Water Conservation Efforts: The National Energy Policy Act of 1992 established efficiency standards for all toilets, faucets, and showerheads sold and installed in the US. The law mandated low flush toilets and prohibited the installation of toilets that flushed more than 1.6 gallons (6 liters) of water, where toilets installed before 1994 typically used 3.5 gallons per flush. Additional legislation required improvements in the efficiency of washing machines, dishwashers, and other water using appliances. This and other Federal, State, and Local requirements to reduce water usage have been largely successful. Between 1998 and 2015, the average amount of water used per person per day dropped from 172 gallons to 82 gallons, a 52% decrease, excluding industrial and agricultural uses.

When water usage rates drop, the time it takes for water to transit the distribution system and premise plumbing systems increases, referred to as “water age”. Increasing water age results in loss of chlorine residual due to reactions with organic matter, inorganic surfaces, and bacteria. This results in water being delivered to buildings with levels of residual chlorine so low that they are unable to prevent Legionella growth in the premise plumbing systems.

Comparing the Risk of Reducing Disinfectant Byproducts (DBPs): Excessive amounts of disinfectants such as chlorine may be harmful, and even chronic exposure to low levels of disinfection byproducts may be carcinogenic. Implementing the DBP Rule ultimately reduced the levels of disinfectants in drinking water that are needed to control pathogens such as Legionella. Rates of reported disease appear to have risen the following year (2003). Reducing DBPs is believed to offer a reduction in the number of bladder cancers over time, however since the latency of cancer diagnosis may be 30 years from initiation of exposure, we cannot expect to see a benefit from the DBP Rule for another 10 years if at ever. The coincidental timing of the DBP Rule implementation and the dramatic rise in Legionnaires’ disease cases warrants further investigation to evaluate a potential causal link. Despite delays, Stage 2 of the DBP rule was finally implemented in October 2012, which preceded another increase in the rate of Legionnaires’ disease for the next ten years.

In order to control Legionella and other pathogens in domestic drinking water maintaining effective levels of residual disinfectants is critical. In a study of Legionella sources in hotels and resorts that examined the risk of colonization, inadequate residual chlorine levels (<0.20 mg/L) posed a relative risk of 54.78 (95% CI 20.47 – 148.04). This study supported observations and anecdotal findings of many practitioners when it concluded that the risk of Legionella contamination due to inadequate residual chlorine levels far surpassed any other risk factor, such as favorable water temperatures and stagnation. (Papadakis et al, 2018)

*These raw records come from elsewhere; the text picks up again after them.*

(** The [synthesize_text] tool: [synthesizeTextHandler] on the engines
    of the server, with the playback singleton. *)
Definition synthesize_text (params : SynthesizeText.Params)
    (engines : gmap string Engine) : M t SynthesizeText.Response :=
  SynthesizeText.synthesizeTextHandler engine_name engine_synthesize
    (fun filePath => on_player (AudioPlayer.setMostRecentFile filePath))
    params engines.

(** The [play_audio] tool. *)
Definition play_audio (zodError : string) (params : AudioPlayer.Params)
    (spawn_ok : bool) : M t AudioPlayer.Reply :=
  on_player (AudioPlayer.playAudioHandler zodError params spawn_ok).

(** [initializeEngines], from the two directories that it reads from the
    environment: the registry, and the two engine objects as it leaves
    them. An engine that is not registered is dropped by the source. *)
Definition initializeEngines (outputDir tempDir : string)
    : gmap string Engine * (MacOSEngine.t * KokoroEngine.t) :=
  let macosObject := MacOSEngine.new outputDir tempDir in
  let '(engineMap, macosObject) :=
    (* Initialize macOS engine *)
    if MacOSEngine.isAvailable w then
      match MacOSEngine.initialize w macosObject with
      | (Ok _, initialized) => (<["macos" := macosEngine]> ∅, initialized)
      | (Throw _, failed) => (∅, failed)
      end
    else (∅, macosObject) in
  let kokoroObject := KokoroEngine.new outputDir tempDir in
  let '(engineMap, kokoroObject) :=
    (* Initialize Kokoro engine *)
    if KokoroEngine.isAvailable x then
      match KokoroEngine.initialize w kokoroObject with
      | (Ok _, initialized) => (<["kokoro" := kokoroEngine]> engineMap, initialized)
      | (Throw _, failed) => (engineMap, failed)
      end
    else (engineMap, kokoroObject) in
  (engineMap, (macosObject, kokoroObject)).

The possible additive effect of federal rules, regulations, and programs to reduce DBPs and conserve water and energy described earlier have directly and indirectly lowered the levels of residual disinfectant in domestic water supplied to buildings throughout the United States since 2002. The following twenty years have seen an unprecedented rise in Legionnaires’ disease rates that show no signs of ending. Because the Safe Drinking Water Act (SDWA) prohibits the supplemental treatment of building water systems unless a permit is issued and the facility is regulated as a public water supplier, building owners and operators have few meaningful and effective tools to prevent or control Legionella contamination. Until the unintended downstream effects of the federal rules and regulations are acknowledged and measures to deliver microbiologically safe water that contains effective levels of residual disinfectant to all end users, Legionnaires’ disease rates will continue to rise.